Tech giants point to new talent as primary reason for Toronto investment

By Tina Yazdani

With some of the best post-secondary institutions in the world, Toronto is attracting, retaining and developing more talent than any other city in North America right now.

That’s according to industry leaders, who point to talent as one of the primary reasons two major tech players announced plans to expand in Toronto this week.

“When these companies are coming in, they’re not bringing thousands of people with them, they want to access what’s here,” said Toby Lennox, Toronto Global CEO.

“We talk to companies all the time from around the world and it’s three things – talent, talent, talent. It’s really amazing,” he said.

Microsoft is investing in a huge new office downtown and Uber is revving up its Canadian operations with a new engineering hub in Toronto, as well as the expansion of their self-driving vehicle centre in the city.

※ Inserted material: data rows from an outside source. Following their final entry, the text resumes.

(** An entry that maps a user page. *)
Lemma unmap_data use slot k r va (a := pte_addr (k_mem k) r va) (e := pte_of (k_mem k) r va) (pa := PTE2PA e)
    (k' := (freed pa k) <| k_mem ::= fun m => st64 m a 0 |>) :
  vm_wf use slot k -> is_root use r -> 0 <= va < MAXVA -> has e PTE_V = true -> use pa <> Other ->
  vm_wf (fupd pa Free use) slot k' /\ unmapped use k r (within (va / PGSIZE) (va / PGSIZE + 1)) (fupd pa Free use) k'.
Proof.
  intros Hwf Hr Hva HV HO. destruct (pte_of_present (k_mem k) r va 0 ltac:(lia) HV) as [Hne _].
  destruct (wf_leaf _ _ _ Hwf r va Hr Hva HV) as [[Hd _]|[Hd _]]; [|by destruct HO]. fold e in Hd. fold pa in Hd.
  assert (Hpg : page_ok pa) by (apply (pt_page _ _ (wf_pt _ _ _ Hwf)); by rewrite Hd).
  assert (HP : scratch use (k_swap_mask k) pa) by (split; [apply Hpg|]; left; right; right; left; eauto).
  destruct (entry_in Hwf Hr Hva Hne) as (b & rb & lb & pb & ib & Hb & Hib & Ea). fold a in Ea.
  assert (Hsep : pa + PGSIZE <= a \/ a + 8 <= pa).
  { pose proof (page_ok_pos _ (ptab_page (wf_pt _ _ _ Hwf) _ _ _ _ Hb)).
    rewrite Ea. eapply (data_not_table use); [apply (wf_pt _ _ _ Hwf)|exact Hb|congruence|apply Hpg|addr|addr]. }
  assert (Hch : changes (k_mem k) (k_mem k') a pa).
  { intros x Hx Hx'. subst k'. unfold freed. kproj. rewrite st64_out by lia. by apply (freed_changes _ _ _ a). }
  assert (Hld : ld64 (k_mem k') a = 0) by (subst k'; kproj; by rewrite ld64_st64).
  assert (Hused : forall x, fupd pa Free use x = use x \/ (x = pa /\ use pa = Data r (va / PGSIZE) /\ fupd pa Free use x = Free)).
  { intros x. unfold fupd. case_decide; naive_solver. }
  apply (clear_step Hwf Hr Hva Hne HP Hch Hld); subst k'; kproj; try done; try apply Hwf.
  - apply st64_ok, junk_ok, (wf_mem _ _ _ Hwf).
  - apply (freelist_push use slot k _ a pa); try done.
    + right. by exists b, rb, lb, pb, ib.
    + congruence.
    + pose proof (page_ok_pos _ Hpg). addr.
    + unfold freed. kproj. rewrite ld64_st64_out by addr. eapply freed_ld, freelist_range. done.
  - by left.
  - destruct (wf_frames _ _ _ Hwf). split; unfold freed; kproj; [by rewrite length_aset|done].
  - intros j Hj Hu. destruct (freed_frame pa k j Hpg (wf_frames _ _ _ Hwf) Hj Hu). split; [done|by right].
  - intros (HS & _). destruct HS; congruence.
  - intros _ _. apply fupd_eq.
  - fold e. congruence.
  - intros r' va' Hr' Hva' Hn HV' E.
    destruct (wf_leaf _ _ _ Hwf r' va' Hr' Hva' HV') as [[Hd' _]|[Hd' _]]; rewrite E, Hd in Hd'; [|done].
    apply Hn. by injection Hd'.
Qed.

(** Pages of the kernel are mapped where the caller says so: [do_free] is off
    exactly for them. *)
Definition frees_ok (use : Z -> usage) (m : memory) (r va : Z) (do_free : bool) : Prop :=
  has (pte_of m r va) PTE_V = true -> use (PTE2PA (pte_of m r va)) = Other <-> do_free = false.

Lemma uvmunmap_page_wp use slot k r va do_free :
  vm_wf use slot k -> vm_unlocked k -> is_root use r -> 0 <= va < MAXVA -> frees_ok use (k_mem k) r va do_free ->
  wp (uvmunmap_page r va do_free) (fun _ k' => exists use', vm_wf use' slot k' /\
    unmapped use k r (within (va / PGSIZE) (va / PGSIZE + 1)) use' k') k.
Proof.
  intros Hwf (Hl1 & Hl2 & Hl3) Hr Hva Hf. unfold uvmunmap_page. wp_step.
  eapply wp_Ret; [apply walk_noalloc; lia|].
  destruct (Z.eqb_spec (pte_addr (k_mem k) r va) 0) as [E0|Hne].
  { assert (pte_of (k_mem k) r va = 0) as Ep by (unfold pte_of; by rewrite E0).
    wp_step. exists use. split; [done|]. eapply unmapped_none; [done|by rewrite Ep..]. }
  wp_step. unfold load64. wp_step.
  assert (Ep : ld64 (k_mem k) (pte_addr (k_mem k) r va) = pte_of (k_mem k) r va)
    by (unfold pte_of; by rewrite (proj2 (Z.eqb_neq _ _))).
  rewrite Ep. destruct (has (pte_of (k_mem k) r va) PTE_V) eqn:HV; cbn [negb].
  - destruct do_free; cbn [when]; wp_step.
    + assert (HO : use (PTE2PA (pte_of (k_mem k) r va)) <> Other) by (intros H; by apply Hf in H).
      eapply wp_Ret; [apply kfree_eq; [apply (pt_page _ _ (wf_pt _ _ _ Hwf))|..]; done|].
      unfold store64. wp_step. eexists. by apply unmap_data.
    + wp_step. unfold store64. wp_step. exists use. apply unmap_kernel; try done. by apply Hf.
  - destruct (has (pte_of (k_mem k) r va) PTE_S) eqn:HS; [|wp_step; exists use; split; [done|by eapply unmapped_none]].
    destruct (wf_swap _ _ _ Hwf r va Hr Hva HV HS) as (Hi & _). rewrite i32_id by (unfold MAX_SP in Hi; lia).
    wp_step. eapply wp_Ret; [by apply free_swap_index_eq|]. unfold store64. wp_step. exists use. by apply unmap_swapped.
Qed.

Lemma uvmunmap_wp use slot k r va n do_free (lo := va / PGSIZE) :
  vm_wf use slot k -> vm_unlocked k -> is_root use r -> va mod PGSIZE = 0 -> 0 <= va -> 0 <= n -> va + n * PGSIZE <= MAXVA ->
  (forall va', 0 <= va' < MAXVA -> lo <= va' / PGSIZE < lo + n -> frees_ok use (k_mem k) r va' do_free) ->
  wp (uvmunmap r va n do_free) (fun _ k' => exists use', vm_wf use' slot k' /\ unmapped use k r (within lo (lo + n)) use' k') k.
Proof.
  intros Hwf Hul Hr Hal Hva Hn Hmax Hf. unfold uvmunmap. rewrite Hal. cbn [Z.eqb negb].
  eapply wp_mono; [apply (wp_for_range (Z.to_nat n) 0 _
    (fun i k1 => exists use1, vm_wf use1 slot k1 /\ unmapped use k r (within lo (lo + i)) use1 k1))|].
  - exists use. split; [done|]. apply unmapped_refl. intros v. unfold within. lia.
  - intros i k1 Hi (use1 & Hwf1 & Hum). pose proof (um_calm _ _ _ _ _ _ Hum) as Hc.
    assert (Hpos : 0 <= va + i * PGSIZE < MAXVA) by addr.
    assert (Hvpn : (va + i * PGSIZE) / PGSIZE = lo + i) by (subst lo; unfold PGSIZE; dlia).
    pose proof (proj2 (unmapped_root _ _ _ _ _ _ r Hum) Hr) as Hr1.
    eapply wp_mono; [apply (uvmunmap_page_wp use1 slot k1 r (va + i * PGSIZE) do_free Hwf1); try done|].
    + unfold vm_unlocked. by rewrite (cm_held _ _ Hc).
    + destruct (um_pte _ _ _ _ _ _ Hum r (va + i * PGSIZE) Hr Hpos) as [Ep _].
      { rewrite Hvpn, within_iff. lia. }
      unfold frees_ok. rewrite Ep. intros HV. rewrite <- (Hf _ Hpos ltac:(lia) HV).
      destruct (um_use _ _ _ _ _ _ Hum (PTE2PA (pte_of (k_mem k) r (va + i * PGSIZE)))) as [->|(-> & v & Hd)]; [done|].
      by rewrite Hd.
    + intros [] k2 (use2 & Hwf2 & Hum2). exists use2. split; [done|]. rewrite Hvpn in Hum2.
      eapply (unmapped_trans use slot k r _ _ _ _ _ _ _ Hwf Hr Hum Hum2). intros v. unfold within. lia.
  - intros [] k' (use' & Hwf' & Hum). exists use'. split; [done|]. by rewrite Z2Nat.id in Hum by done.
Qed.

(** ** Freeing a page the kernel owns *)
Lemma kfree_wf use slot k P m' :
  vm_wf use slot k -> use P = Owned -> changes (k_mem k) m' 0 P -> mem_ok m' -> ld64 m' P = k_freelist k ->
  vm_wf (fupd P Free use) slot ((freed P k) <| k_mem := m' |>).
Proof.
  intros Hwf Ho Hch Hok Hld. assert (Hpg : page_ok P) by (apply (pt_page _ _ (wf_pt _ _ _ Hwf)); by rewrite Ho).
  assert (HP : scratch use (k_swap_mask k) P) by (split; [apply Hpg|]; by left; left).
  assert (Htab : forall x r l pre, fupd P Free use x = PTab r l pre <-> use x = PTab r l pre)
    by (intros; unfold fupd; case_decide as E; [by rewrite E, Ho|done]).
  assert (Hsame : forall x, use x <> Owned -> fupd P Free use x = use x) by (intros x Hx; apply fupd_ne; by intros ->).
  split; kproj; try apply Hwf; try done.
  - eapply pt_ok_keep; [apply (wf_pt _ _ _ Hwf)|by eapply scratch_tables| |done|].
    + intros. by eapply scratch_entry_ne.
    + intros x. unfold fupd. case_decide as E; [by rewrite E|apply (pt_page _ _ (wf_pt _ _ _ Hwf))].
  - intros r va Hr%Htab Hva. unfold leaf_ok. rewrite (scratch_pte Hwf HP Hch) by done. intros HV.
    destruct (wf_leaf _ _ _ Hwf r va Hr Hva HV) as [[Hd HS]|[Hd ?]]; [left|right]; by rewrite Hsame by (by rewrite Hd).
  - apply (freelist_push use slot k m' 0 P); try done; [by left|by rewrite Ho|].
    pose proof (page_ok_pos _ Hpg). addr.
  - intros r va Hr%Htab Hva. unfold swap_entry_ok. kproj. rewrite (scratch_pte Hwf HP Hch) by done.
    by apply (wf_swap _ _ _ Hwf).
  - destruct (wf_frames _ _ _ Hwf). split; unfold freed; kproj; [by rewrite length_aset|done].
  - intros j Hj p Hu Hp. destruct (freed_frame P k j Hpg (wf_frames _ _ _ Hwf) Hj Hu) as [Ef _].
    change (frame_at ((freed P k) <| k_mem := m' |>) j) with (frame_at (freed P k) j) in *. rewrite Ef in *.
    destruct (wf_frame _ _ _ Hwf j Hj p Hu Hp) as (Hr & Hva & Hal & HV & Hpa & Hd). cbv zeta. unfold freed. kproj.
    rewrite (scratch_pte Hwf HP Hch) by done. unfold is_root. rewrite Htab, Hsame by (by rewrite Hd). done.
Qed.

(** ** Page tables without mappings *)

(** The page-table pages of [r] belong to the routine that frees them. *)
Definition use_drop (r : Z) (use : Z -> usage) (x : Z) : usage :=
  match use x with PTab r' l pre => if decide (r' = r) then Owned else PTab r' l pre | u => u end.

Lemma use_drop_ptab r use x r' l pre : use_drop r use x = PTab r' l pre <-> use x = PTab r' l pre /\ r' <> r.
Proof. unfold use_drop. destruct (use x); try (split; [done|by intros [? _]]). case_decide; naive_solver. Qed.

Lemma use_drop_other r use x : (forall r' l pre, use x <> PTab r' l pre) -> use_drop r use x = use x.
Proof. intros H. unfold use_drop. destruct (use x) as [|r0 l0 p0| | |]; try done. by destruct (H r0 l0 p0). Qed.

Lemma drop_wf use slot k r : vm_wf use slot k ->
  (forall va, 0 <= va < MAXVA -> has (pte_of (k_mem k) r va) PTE_V = false) -> vm_wf (use_drop r use) slot k.
Proof.
  intros Hwf Hnone. pose proof (wf_pt _ _ _ Hwf) as Hpt. split; try apply Hwf.
  - split.
    + intros a Ha. apply (pt_page _ _ Hpt). intros E. apply Ha. rewrite use_drop_other; [done|by rewrite E].
    + intros a r' l pre [Ha Hn]%use_drop_ptab. apply use_drop_ptab. split; [by eapply (pt_root _ _ Hpt)|done].
    + intros a b r' l pre [Ha _]%use_drop_ptab [Hb _]%use_drop_ptab. by eapply (pt_inj _ _ Hpt).
    + intros a r' l pre i [Ha Hn]%use_drop_ptab Hi HV. apply use_drop_ptab. split; [by apply (pt_node _ _ Hpt)|done].
    + intros a r' l pre [Ha _]%use_drop_ptab. by apply (pt_level _ _ Hpt) in Ha.
    + intros b r' l pre [Hb Hn]%use_drop_ptab Hl. destruct (pt_link _ _ Hpt _ _ _ _ Hb Hl) as (a & Ha & ?).
      exists a. by rewrite use_drop_ptab.
    + intros a r' l pre i [Ha Hn]%use_drop_ptab Hi HV. by apply (pt_plain _ _ Hpt _ _ _ _ _ Ha).
    + intros a r' pre [Ha _]%use_drop_ptab. by eapply (pt_low _ _ Hpt).
  - intros r' va [Hr Hn]%use_drop_ptab Hva HV.
    destruct (wf_leaf _ _ _ Hwf r' va Hr Hva HV) as [[Hd HS]|[Hd ?]]; [left|right]; by rewrite use_drop_other by (by rewrite Hd).
  - destruct (wf_free _ _ _ Hwf) as (l & Hrep & Hnd & Hl). exists l. split; [done|]. split; [done|].
    intros a. rewrite Hl. unfold use_drop. destruct (use a); try done. by case_decide.
  - intros r' va [Hr Hn]%use_drop_ptab. by apply (wf_swap _ _ _ Hwf).
  - intros j Hj p Hu Hp. destruct (wf_frame _ _ _ Hwf j Hj p Hu Hp) as (Hr & Hva & Hal & HV & Hpa & Hd).
    cbv zeta. unfold is_root. rewrite use_drop_ptab, use_drop_other by (by rewrite Hd).
    split; [|done]. split; [done|]. intros E. rewrite E, Hnone in HV; done.
Qed.

(** ** freewalk *)

(** The pages [S] have been freed; [ex] is a page still being worked on. *)
Record released (S : Z -> bool) (ex : Z) (use : Z -> usage) (k : kernel) (use' : Z -> usage) (k' : kernel) : Prop := {
  rl_in x : S x = true -> use' x = Free;
  rl_out x : S x = false -> use' x = use x;
  rl_views r va : is_root use' r -> 0 <= va < MAXVA -> view (k_mem k') r va = view (k_mem k) r va;
  rl_calm : calm k k';
  rl_mask : k_swap_mask k' = k_swap_mask k;
  rl_solid P x : solid use' P -> P <> ex -> P <= x < P + PGSIZE -> k_mem k' x = k_mem k x
}.

Lemma released_refl S ex use k : (forall x, S x = false) -> released S ex use k use k.
Proof. intros HS. split; try done. intros x. by rewrite HS. Qed.

Lemma released_trans S1 S2 S ex use1 k1 use2 k2 use3 k3 :
  released S1 ex use1 k1 use2 k2 -> released S2 ex use2 k2 use3 k3 -> (forall x, S x = S1 x || S2 x) ->
  released S ex use1 k1 use3 k3.
Proof.
  intros H1 H2 HS.
  assert (Hback : forall x, use3 x <> Free -> use3 x = use2 x).
  { intros x Hx. destruct (S2 x) eqn:E; [by destruct Hx; apply (rl_in _ _ _ _ _ _ H2)|by apply (rl_out _ _ _ _ _ _ H2)]. }
  split.
  - intros x. rewrite HS, orb_true_iff. intros [E|E]; [|by apply (rl_in _ _ _ _ _ _ H2)].
    destruct (decide (use3 x = Free)) as [|Hn]; [done|]. rewrite Hback by done. by apply (rl_in _ _ _ _ _ _ H1).
  - intros x. rewrite HS, orb_false_iff. intros [E1 E2].
    by rewrite (rl_out _ _ _ _ _ _ H2), (rl_out _ _ _ _ _ _ H1).
  - intros r va Hr Hva. rewrite (rl_views _ _ _ _ _ _ H2) by done. apply (rl_views _ _ _ _ _ _ H1); [|done].
    unfold is_root in *. by rewrite <- Hback by (by rewrite Hr).
  - eapply calm_trans; [apply (rl_calm _ _ _ _ _ _ H1)|apply (rl_calm _ _ _ _ _ _ H2)].
  - by rewrite (rl_mask _ _ _ _ _ _ H2), (rl_mask _ _ _ _ _ _ H1).
  - intros P x HP Hex Hx. rewrite (rl_solid _ _ _ _ _ _ H2 P x) by done. apply (rl_solid _ _ _ _ _ _ H1 P x); try done.
    destruct HP as [HP ?]. split; [|done]. rewrite <- Hback; [done|]. intros E. destruct HP; congruence.
Qed.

“We’re going to offer opportunities for current Uber engineers to re-locate from various company sites to Toronto, and we expect a lot of them to take us up on that,” said Uber CEO Dara Khosrowshahi. “This is a pretty nice place to live, the cost of living is pretty attractive compared to San Francisco.”

While rent is skyrocketing across the city – with a downtown condo ringing in at a record average $2,300 a month – tech leaders say this market is actually reasonable for young adults in the industry, used to paying over $1,000 more in the Bay Area.

“If you’re, for instance, trying to work in Silicon Valley, you can’t afford to buy a house on a regular technology salary,” said Axle Davids, Vice President of Brand for Swift Medical. “Whereas in a place in Toronto you can. So there’s a lot of appeal for people to be here.”

But Toronto still faces challenges when it comes to being taken seriously by the tech world at large.

“Let’s not overestimate our profile. In the United States we’re still a bit of an odd outlier,” said Lennox.

It helps that Toronto is becoming well-known for some interesting innovations – a prime example: artificial intelligence.

“Some of the best AI experts are here in Canada,” said Jaxson Khan of Nudge AI.

“This is unbelievable that we have this huge mass of experts here. And the fact is, dozens of research scientists have also come up from the U.S. in the past year simply because of all the networks and hubs that we’re creating here.”

Also putting Toronto on the map: It’s the only Canadian city to make the cut on Amazon’s shortlist for its second headquarters.

Toronto Global, the company that put together the bid on Toronto’s behalf, tell us they haven’t heard anything yet, but they are hopeful.

“The profile that we get through Amazon means that we’ve already won this bid,” said Lennox.

“It’s been a great boost for us. We’ll find out what’s going on, but let’s just keep the pressure on bringing those other companies to develop the homegrown talent we need to.”

The new investments are also expected to create hundreds of jobs in the city. Microsoft reportedly expects to create 500 jobs by 2022, as well as 500 co-op and internship positions.